**Exercise directions**: Give only the number of lines in the following entries where "SAcq" appears.

[[ Supplied data open ]]

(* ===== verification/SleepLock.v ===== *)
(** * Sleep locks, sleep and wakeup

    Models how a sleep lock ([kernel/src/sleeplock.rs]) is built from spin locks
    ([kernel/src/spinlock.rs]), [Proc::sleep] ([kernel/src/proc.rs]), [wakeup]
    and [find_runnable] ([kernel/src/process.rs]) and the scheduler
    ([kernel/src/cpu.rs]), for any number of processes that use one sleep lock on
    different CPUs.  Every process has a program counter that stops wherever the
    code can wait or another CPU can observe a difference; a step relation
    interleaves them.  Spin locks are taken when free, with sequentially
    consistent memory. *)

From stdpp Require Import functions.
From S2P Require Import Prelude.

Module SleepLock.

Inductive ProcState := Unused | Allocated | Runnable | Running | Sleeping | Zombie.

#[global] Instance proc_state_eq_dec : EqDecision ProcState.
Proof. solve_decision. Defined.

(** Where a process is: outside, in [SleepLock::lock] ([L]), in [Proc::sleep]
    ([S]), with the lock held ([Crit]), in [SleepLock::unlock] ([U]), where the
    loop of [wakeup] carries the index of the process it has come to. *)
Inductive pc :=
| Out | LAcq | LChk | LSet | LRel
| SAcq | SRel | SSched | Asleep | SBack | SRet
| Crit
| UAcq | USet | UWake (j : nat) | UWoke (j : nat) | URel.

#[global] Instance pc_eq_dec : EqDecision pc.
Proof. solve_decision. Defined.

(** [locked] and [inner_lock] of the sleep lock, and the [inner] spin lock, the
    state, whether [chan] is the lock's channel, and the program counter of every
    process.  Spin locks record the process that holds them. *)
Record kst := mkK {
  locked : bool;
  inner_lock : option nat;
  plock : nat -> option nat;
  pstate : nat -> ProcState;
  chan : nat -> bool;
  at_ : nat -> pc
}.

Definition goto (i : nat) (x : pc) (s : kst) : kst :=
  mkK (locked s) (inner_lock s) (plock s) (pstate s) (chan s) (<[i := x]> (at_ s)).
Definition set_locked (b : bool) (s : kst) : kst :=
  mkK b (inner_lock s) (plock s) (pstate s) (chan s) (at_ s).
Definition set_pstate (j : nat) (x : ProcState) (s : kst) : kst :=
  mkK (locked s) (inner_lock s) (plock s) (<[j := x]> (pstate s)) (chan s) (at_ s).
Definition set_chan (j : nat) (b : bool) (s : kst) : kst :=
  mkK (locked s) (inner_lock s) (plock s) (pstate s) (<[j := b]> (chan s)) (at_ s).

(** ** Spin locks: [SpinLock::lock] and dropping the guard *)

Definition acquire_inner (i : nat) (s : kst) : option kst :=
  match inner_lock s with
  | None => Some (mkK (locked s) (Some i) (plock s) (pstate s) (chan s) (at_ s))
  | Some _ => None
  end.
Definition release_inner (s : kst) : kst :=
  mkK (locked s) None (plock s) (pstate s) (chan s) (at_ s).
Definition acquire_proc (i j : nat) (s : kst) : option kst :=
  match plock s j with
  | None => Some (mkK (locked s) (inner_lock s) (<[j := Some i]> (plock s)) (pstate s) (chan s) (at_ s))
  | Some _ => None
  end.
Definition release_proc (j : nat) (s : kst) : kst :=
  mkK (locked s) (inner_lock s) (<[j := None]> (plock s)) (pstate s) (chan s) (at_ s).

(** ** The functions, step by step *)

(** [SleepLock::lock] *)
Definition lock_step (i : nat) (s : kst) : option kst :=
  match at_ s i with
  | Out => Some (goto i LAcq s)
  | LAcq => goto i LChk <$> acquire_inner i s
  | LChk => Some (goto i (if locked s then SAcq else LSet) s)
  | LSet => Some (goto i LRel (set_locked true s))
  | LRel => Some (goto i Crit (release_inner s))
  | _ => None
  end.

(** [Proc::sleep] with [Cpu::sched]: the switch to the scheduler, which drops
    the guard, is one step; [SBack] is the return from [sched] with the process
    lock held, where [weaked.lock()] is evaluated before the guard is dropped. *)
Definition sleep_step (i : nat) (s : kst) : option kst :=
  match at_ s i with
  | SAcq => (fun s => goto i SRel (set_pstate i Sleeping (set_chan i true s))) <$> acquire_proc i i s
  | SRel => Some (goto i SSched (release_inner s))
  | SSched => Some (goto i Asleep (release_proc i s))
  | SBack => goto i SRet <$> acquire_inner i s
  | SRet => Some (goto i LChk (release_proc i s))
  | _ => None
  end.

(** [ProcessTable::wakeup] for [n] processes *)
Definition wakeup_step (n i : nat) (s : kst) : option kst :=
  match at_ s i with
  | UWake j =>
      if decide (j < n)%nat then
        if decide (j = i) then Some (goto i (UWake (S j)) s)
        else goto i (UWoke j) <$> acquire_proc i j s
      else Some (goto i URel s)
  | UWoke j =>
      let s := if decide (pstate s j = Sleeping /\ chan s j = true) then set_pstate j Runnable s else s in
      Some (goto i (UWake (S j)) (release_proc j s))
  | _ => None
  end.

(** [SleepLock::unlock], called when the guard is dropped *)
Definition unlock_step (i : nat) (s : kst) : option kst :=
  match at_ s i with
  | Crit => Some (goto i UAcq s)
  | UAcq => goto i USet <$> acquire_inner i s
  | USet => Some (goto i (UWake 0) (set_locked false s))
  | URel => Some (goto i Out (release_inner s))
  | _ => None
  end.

[[ Supplied data closed ]]

**Response box**: 3